------ Source data ------
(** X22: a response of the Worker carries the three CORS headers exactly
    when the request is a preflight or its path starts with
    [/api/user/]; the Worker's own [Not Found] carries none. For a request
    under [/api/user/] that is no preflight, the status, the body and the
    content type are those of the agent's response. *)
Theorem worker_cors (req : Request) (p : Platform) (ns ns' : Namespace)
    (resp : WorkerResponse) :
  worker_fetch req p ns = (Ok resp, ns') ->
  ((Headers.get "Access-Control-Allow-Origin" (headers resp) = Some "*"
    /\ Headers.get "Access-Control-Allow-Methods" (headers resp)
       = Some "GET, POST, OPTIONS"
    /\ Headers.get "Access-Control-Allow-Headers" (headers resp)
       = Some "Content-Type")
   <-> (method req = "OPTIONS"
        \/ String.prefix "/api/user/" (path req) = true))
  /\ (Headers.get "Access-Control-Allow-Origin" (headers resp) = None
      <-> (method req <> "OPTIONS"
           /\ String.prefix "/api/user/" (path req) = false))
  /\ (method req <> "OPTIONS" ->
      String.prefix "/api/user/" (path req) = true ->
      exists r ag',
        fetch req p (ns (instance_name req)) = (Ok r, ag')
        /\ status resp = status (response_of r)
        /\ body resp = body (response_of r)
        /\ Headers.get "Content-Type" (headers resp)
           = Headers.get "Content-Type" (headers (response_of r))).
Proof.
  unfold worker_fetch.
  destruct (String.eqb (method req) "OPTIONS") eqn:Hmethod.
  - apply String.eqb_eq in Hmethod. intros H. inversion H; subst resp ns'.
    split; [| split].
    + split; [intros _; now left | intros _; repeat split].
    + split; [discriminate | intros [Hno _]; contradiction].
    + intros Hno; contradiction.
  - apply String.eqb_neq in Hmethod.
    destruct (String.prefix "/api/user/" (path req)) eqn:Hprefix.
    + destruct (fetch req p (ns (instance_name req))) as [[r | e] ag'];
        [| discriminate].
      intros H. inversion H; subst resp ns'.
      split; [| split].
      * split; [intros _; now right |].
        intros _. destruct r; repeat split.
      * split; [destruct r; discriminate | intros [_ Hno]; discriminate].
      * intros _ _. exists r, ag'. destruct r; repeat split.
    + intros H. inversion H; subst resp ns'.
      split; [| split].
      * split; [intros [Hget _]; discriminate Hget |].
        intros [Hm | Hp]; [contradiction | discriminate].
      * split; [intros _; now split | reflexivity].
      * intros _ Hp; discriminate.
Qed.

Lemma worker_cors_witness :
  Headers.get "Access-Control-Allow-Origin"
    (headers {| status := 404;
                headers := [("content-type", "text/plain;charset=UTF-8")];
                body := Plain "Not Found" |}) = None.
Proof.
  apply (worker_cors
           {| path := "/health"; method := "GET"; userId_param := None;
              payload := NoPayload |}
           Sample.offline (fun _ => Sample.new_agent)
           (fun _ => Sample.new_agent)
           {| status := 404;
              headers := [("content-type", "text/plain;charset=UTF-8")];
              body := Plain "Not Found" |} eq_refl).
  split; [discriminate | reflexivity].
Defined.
------
------ Source data ------
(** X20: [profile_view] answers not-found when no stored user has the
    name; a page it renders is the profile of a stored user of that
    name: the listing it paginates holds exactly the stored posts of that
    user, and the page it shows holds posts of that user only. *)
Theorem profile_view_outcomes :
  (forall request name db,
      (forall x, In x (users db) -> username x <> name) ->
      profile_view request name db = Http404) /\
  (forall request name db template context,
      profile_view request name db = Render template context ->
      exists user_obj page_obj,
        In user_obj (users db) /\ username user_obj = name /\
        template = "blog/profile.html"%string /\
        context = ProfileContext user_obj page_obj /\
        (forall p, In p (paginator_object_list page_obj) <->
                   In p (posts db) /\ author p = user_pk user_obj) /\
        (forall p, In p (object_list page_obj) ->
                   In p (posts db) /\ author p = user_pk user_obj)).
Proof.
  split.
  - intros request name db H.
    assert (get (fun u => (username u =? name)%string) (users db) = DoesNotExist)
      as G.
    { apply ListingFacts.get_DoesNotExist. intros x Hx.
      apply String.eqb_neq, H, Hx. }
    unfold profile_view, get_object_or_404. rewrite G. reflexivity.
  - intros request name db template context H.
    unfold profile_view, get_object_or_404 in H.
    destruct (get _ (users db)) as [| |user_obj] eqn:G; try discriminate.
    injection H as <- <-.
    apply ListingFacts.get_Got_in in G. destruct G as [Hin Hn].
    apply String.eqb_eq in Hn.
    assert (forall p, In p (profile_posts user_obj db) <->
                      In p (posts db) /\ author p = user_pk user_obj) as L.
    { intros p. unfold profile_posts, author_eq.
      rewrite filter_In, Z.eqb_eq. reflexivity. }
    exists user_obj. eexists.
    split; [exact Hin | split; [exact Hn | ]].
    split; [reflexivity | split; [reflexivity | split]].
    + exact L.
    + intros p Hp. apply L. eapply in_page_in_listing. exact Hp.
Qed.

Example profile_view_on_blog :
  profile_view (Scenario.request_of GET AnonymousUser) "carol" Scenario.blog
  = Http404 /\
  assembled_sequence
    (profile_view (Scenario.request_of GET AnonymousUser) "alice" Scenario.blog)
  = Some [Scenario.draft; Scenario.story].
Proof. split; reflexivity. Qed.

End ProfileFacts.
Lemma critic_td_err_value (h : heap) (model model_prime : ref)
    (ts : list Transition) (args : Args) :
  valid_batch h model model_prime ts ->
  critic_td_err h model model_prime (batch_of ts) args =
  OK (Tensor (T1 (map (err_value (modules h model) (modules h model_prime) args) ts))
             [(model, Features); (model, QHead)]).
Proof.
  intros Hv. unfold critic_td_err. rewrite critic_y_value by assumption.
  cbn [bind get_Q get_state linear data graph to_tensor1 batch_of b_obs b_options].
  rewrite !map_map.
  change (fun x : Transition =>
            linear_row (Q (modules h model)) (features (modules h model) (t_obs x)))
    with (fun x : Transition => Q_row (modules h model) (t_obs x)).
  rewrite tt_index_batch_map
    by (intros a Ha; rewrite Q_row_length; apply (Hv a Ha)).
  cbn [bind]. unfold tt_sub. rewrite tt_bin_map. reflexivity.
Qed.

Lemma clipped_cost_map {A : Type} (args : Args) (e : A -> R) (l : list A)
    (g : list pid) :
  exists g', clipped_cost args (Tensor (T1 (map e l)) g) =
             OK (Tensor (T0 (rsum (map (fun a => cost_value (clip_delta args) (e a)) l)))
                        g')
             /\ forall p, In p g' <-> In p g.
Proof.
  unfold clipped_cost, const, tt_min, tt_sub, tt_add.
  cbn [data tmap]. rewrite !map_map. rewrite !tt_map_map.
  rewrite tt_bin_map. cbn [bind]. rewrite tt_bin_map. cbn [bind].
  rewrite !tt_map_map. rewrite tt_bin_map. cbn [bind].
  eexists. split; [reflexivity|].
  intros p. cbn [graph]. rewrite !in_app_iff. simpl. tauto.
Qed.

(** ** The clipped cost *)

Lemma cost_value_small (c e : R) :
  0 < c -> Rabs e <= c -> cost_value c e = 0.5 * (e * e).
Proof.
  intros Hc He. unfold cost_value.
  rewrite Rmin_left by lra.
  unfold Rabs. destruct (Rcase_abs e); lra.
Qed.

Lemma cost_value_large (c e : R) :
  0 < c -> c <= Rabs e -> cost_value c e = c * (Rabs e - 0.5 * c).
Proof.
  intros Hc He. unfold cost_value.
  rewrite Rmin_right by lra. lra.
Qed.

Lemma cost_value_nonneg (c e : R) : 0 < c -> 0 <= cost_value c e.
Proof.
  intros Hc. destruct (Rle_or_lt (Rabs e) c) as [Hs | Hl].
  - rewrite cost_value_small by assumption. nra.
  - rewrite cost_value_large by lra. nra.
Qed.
------
------ Source data ------
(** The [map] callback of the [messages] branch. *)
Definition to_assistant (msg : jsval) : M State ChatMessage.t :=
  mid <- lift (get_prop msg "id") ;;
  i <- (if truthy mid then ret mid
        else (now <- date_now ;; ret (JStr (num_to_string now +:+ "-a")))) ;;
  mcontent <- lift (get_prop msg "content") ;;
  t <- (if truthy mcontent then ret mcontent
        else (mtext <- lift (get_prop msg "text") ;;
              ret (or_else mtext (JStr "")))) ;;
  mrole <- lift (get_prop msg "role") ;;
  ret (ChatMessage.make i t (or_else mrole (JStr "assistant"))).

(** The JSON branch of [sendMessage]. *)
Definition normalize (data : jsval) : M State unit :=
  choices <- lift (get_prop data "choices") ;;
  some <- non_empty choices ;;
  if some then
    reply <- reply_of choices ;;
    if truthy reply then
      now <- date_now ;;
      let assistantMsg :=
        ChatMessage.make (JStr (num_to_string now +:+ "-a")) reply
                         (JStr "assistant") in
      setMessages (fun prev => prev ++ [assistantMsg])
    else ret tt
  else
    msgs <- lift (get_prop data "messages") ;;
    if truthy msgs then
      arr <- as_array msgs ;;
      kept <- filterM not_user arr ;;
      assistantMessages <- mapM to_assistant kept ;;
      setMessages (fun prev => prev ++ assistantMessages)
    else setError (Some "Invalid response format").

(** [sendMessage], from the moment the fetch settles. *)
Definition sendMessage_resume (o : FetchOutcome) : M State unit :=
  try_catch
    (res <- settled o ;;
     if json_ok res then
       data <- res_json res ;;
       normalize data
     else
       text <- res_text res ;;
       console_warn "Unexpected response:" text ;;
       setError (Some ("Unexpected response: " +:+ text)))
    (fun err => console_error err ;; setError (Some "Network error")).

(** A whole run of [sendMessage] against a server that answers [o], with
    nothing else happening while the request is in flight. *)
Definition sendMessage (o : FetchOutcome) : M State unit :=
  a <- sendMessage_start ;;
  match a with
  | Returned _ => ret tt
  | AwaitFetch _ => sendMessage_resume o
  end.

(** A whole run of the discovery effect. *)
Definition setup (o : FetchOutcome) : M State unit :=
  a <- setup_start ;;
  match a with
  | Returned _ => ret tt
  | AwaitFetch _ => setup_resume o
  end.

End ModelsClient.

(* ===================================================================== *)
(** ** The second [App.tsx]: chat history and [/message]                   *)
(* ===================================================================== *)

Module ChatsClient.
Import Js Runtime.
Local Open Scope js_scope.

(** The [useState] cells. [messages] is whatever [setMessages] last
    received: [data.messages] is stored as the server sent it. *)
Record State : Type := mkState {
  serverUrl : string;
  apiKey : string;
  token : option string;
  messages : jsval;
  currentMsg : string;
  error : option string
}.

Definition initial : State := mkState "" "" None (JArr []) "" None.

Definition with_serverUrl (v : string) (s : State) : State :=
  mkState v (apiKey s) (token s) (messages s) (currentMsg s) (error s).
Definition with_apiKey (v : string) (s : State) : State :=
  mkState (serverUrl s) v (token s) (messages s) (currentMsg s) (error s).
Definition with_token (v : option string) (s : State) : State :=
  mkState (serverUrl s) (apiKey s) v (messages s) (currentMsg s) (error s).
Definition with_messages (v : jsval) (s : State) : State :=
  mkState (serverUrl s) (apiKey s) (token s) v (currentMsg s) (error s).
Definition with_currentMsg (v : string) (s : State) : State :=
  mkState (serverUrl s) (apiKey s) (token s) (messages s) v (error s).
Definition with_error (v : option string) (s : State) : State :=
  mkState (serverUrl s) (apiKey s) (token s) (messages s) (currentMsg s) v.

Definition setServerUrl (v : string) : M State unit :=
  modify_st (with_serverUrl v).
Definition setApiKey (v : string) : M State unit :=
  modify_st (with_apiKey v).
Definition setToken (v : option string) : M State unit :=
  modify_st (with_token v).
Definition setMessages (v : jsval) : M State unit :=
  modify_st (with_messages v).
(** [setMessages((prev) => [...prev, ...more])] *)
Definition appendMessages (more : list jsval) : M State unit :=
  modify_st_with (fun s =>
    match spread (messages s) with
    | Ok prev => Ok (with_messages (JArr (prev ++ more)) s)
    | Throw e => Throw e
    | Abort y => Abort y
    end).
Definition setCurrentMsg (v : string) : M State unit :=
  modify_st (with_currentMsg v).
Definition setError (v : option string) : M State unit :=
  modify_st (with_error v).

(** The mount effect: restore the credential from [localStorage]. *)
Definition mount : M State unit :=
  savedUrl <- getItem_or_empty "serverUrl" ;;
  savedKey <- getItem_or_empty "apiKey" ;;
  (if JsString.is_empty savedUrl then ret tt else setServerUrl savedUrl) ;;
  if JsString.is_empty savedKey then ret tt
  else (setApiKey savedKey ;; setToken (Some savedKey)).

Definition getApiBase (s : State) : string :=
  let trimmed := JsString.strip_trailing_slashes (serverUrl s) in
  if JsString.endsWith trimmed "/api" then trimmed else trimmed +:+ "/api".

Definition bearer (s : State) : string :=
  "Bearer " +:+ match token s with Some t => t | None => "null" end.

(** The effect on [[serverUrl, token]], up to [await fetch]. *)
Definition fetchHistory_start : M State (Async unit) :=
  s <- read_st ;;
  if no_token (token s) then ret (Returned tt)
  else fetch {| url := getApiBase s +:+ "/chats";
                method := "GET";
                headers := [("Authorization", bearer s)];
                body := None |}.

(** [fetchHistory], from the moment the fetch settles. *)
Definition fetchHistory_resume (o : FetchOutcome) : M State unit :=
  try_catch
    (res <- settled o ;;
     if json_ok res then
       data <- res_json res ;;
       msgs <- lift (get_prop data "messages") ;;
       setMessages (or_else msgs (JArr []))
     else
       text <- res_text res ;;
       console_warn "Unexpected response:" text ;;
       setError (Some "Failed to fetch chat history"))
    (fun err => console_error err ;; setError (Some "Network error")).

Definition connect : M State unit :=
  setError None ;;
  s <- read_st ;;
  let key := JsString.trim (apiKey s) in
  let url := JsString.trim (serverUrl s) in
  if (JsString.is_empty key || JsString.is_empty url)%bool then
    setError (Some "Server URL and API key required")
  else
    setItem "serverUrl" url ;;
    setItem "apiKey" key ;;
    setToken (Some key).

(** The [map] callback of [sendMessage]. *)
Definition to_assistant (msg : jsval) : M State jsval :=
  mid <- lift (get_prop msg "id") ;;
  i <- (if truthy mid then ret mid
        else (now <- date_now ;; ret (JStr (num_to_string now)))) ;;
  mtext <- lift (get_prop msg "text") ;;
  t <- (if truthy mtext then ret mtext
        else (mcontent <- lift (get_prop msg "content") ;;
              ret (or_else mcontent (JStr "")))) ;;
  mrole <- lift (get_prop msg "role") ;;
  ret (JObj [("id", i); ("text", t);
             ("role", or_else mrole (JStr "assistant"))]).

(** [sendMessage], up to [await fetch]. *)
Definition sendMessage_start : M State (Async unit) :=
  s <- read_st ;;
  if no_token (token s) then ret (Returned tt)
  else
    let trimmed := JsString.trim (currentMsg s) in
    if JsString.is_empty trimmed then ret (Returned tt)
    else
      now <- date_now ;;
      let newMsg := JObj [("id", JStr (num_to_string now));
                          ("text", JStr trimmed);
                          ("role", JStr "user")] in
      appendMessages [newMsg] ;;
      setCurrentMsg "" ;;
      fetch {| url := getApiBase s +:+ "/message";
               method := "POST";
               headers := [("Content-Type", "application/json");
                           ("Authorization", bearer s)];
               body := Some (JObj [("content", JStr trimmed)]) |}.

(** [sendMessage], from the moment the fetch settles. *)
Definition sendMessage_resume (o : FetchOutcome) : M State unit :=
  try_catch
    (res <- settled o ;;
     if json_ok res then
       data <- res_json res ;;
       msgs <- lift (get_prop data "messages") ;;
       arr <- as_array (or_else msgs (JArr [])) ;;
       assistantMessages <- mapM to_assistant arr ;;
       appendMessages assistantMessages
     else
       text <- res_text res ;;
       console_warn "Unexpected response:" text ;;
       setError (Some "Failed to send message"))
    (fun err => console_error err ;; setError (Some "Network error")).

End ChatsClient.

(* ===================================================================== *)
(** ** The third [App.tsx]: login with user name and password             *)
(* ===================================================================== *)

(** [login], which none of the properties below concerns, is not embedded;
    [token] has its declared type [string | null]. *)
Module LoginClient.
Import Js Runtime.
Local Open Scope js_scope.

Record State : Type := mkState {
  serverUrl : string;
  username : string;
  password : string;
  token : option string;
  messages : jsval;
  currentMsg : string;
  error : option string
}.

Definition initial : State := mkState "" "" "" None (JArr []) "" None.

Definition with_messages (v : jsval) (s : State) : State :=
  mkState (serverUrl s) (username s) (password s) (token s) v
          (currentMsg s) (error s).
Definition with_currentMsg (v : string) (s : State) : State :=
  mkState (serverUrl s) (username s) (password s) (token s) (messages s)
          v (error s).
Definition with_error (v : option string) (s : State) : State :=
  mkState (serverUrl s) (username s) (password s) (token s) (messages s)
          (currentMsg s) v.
------
All that belongs in your answer is the stretch of entries above from the line with "(** X22: a response" through the line with "resp) = None", printed exactly.

Answer section |
(** X22: a response of the Worker carries the three CORS headers exactly
    when the request is a preflight or its path starts with
    [/api/user/]; the Worker's own [Not Found] carries none. For a request
    under [/api/user/] that is no preflight, the status, the body and the
    content type are those of the agent's response. *)
Theorem worker_cors (req : Request) (p : Platform) (ns ns' : Namespace)
    (resp : WorkerResponse) :
  worker_fetch req p ns = (Ok resp, ns') ->
  ((Headers.get "Access-Control-Allow-Origin" (headers resp) = Some "*"
    /\ Headers.get "Access-Control-Allow-Methods" (headers resp)
       = Some "GET, POST, OPTIONS"
    /\ Headers.get "Access-Control-Allow-Headers" (headers resp)
       = Some "Content-Type")
   <-> (method req = "OPTIONS"
        \/ String.prefix "/api/user/" (path req) = true))
  /\ (Headers.get "Access-Control-Allow-Origin" (headers resp) = None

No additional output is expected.